The characters and comedy of Judge’s show are well future-proofed, however, even as Silicon Valley takes steps in its third season to rewrite a proven algorithm for success. Dinesh and Gilfoyle (Martin Starr) remain one of TV’s funniest combative partnerships, and are the best source for extended high concept jokes that apply coder logic to awkward social situations. Middleditch, meanwhile, neatly balances the alternately embarrassing and heartfelt naiveté of Richard. After barely surviving the Hooli lawsuit with his soul intact, it’s Richard’s ego, not just his usual gawky gibbering, that puts many of this year’s plots into motion.

Stephen Tobolowsky is an A+ addition as Jack Barker, the replacement head of Pied Piper that threatens Richard’s vision for his company simply by being a sensible, pragmatic CEO. “Do you know what Pied Piper’s product is, Richard?,” Jack asks in the season’s second installment. The joke and real answer to the question say as much about where Pied Piper is in its growth as a company as where Silicon Valley is in its development as a show. Established brands and comedies always need to upset your expectations, lest what they’re selling become stale. With this in mind, the writers spend the first few episodes laying out a clear blueprint for the season ahead, only to roll that blueprint up and spark it at the last minute.

It’s difficult to say what the seven episodes to follow will look like, but it’s safe to assume they’ll trade on the same mix of geeky hijinks and salty banter that makes the first chunk of the season so amusing.
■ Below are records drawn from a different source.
Lemma le32_value (n : Z) :
  0 <= n < 4294967296 ->
  match JS.le32 n with
  | [b0; b1; b2; b3] =>
      JS.Z_of_byte b0 + 256 * JS.Z_of_byte b1 + 65536 * JS.Z_of_byte b2
      + 16777216 * JS.Z_of_byte b3 = n
  | _ => False
  end.
Proof.
  intros Hn. cbn [JS.le32]. rewrite !Z_of_byte_of_Z.
  rewrite !Z.shiftr_div_pow2 by lia.
  change (2 ^ 8) with 256. change (2 ^ 16) with 65536.
  change (2 ^ 24) with 16777216. euclid.
Qed.

Lemma int16_of_le16 (v : Z) :
  -32768 <= v <= 32767 ->
  JS.int16_of_bytes (JS.byte_of_Z v) (JS.byte_of_Z (Z.shiftr v 8)) = v.
Proof.
  intros Hv. unfold JS.int16_of_bytes.
  rewrite !Z_of_byte_of_Z, Z.shiftr_div_pow2 by lia.
  change (2 ^ 8) with 256.
  unfold JS.wrap. change (2 ^ (16 - 1)) with 32768. change (2 ^ 16) with 65536.
  euclid.
Qed.

Lemma int16s_of_bytes_of_int16s (vs : list Z) :
  Forall (fun v => -32768 <= v <= 32767) vs ->
  JS.int16s_of_bytes (JS.bytes_of_int16s vs) = Some vs.
Proof.
  induction 1 as [|v vs Hv _ IH]; [reflexivity |].
  cbn [JS.bytes_of_int16s flat_map JS.le16 app JS.int16s_of_bytes].
  fold (JS.bytes_of_int16s vs). now rewrite IH, int16_of_le16.
Qed.

Lemma bytes_of_int16s_length (vs : list Z) :
  length (JS.bytes_of_int16s vs) = (2 * length vs)%nat.
Proof.
  induction vs as [|v vs IH]; [reflexivity |].
  cbn [JS.bytes_of_int16s flat_map JS.le16 app length].
  fold (JS.bytes_of_int16s vs). lia.
Qed.

(** Every element of an [Int16Array] is a signed 16-bit integer. *)
Lemma int16s_of_bytes_range (data : list byte) (vs : list Z) :
  JS.int16s_of_bytes data = Some vs ->
  Forall (fun v => -32768 <= v <= 32767) vs
  /\ length data = (2 * length vs)%nat.
Proof.
  assert (Hpair : forall l : list byte,
             (forall vs, JS.int16s_of_bytes l = Some vs ->
                Forall (fun v => -32768 <= v <= 32767) vs
                /\ length l = (2 * length vs)%nat)
             /\ (forall b vs, JS.int16s_of_bytes (b :: l) = Some vs ->
                Forall (fun v => -32768 <= v <= 32767) vs
                /\ length (b :: l) = (2 * length vs)%nat)).
  { induction l as [|hi l [IH0 IH1]]; split.
    - intros ws [= <-]. split; [constructor | reflexivity].
    - intros b ws H. discriminate H.
    - exact (IH1 hi).
    - intros lo ws. cbn [JS.int16s_of_bytes].
      destruct (JS.int16s_of_bytes l) as [ws'|] eqn:Hl; [| discriminate].
      intros [= <-]. destruct (IH0 ws' eq_refl) as [Hr Hlen]. split.
      + constructor; [apply wrap16_range | exact Hr].
      + cbn [length]. lia. }
  intros H. now apply Hpair.
Qed.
Familiar kinks continue to dog Silicon Valley the way they have in seasons past: Amanda Crew is still just kind of hanging around as Monica, and Suzanne Cryer might one day escape the shadow of the late Christopher Evan Welch if finally given a chance to. All the same, there’s great fun, even excitement, to be had when watching a comedy rework and develop its template, not just copy the existing one.

Silicon Valley Season 3 Review
Great

Silicon Valley Season 3 features the same entertainingly indecent set of players, but their game is getting to be as unpredictable as it is funny.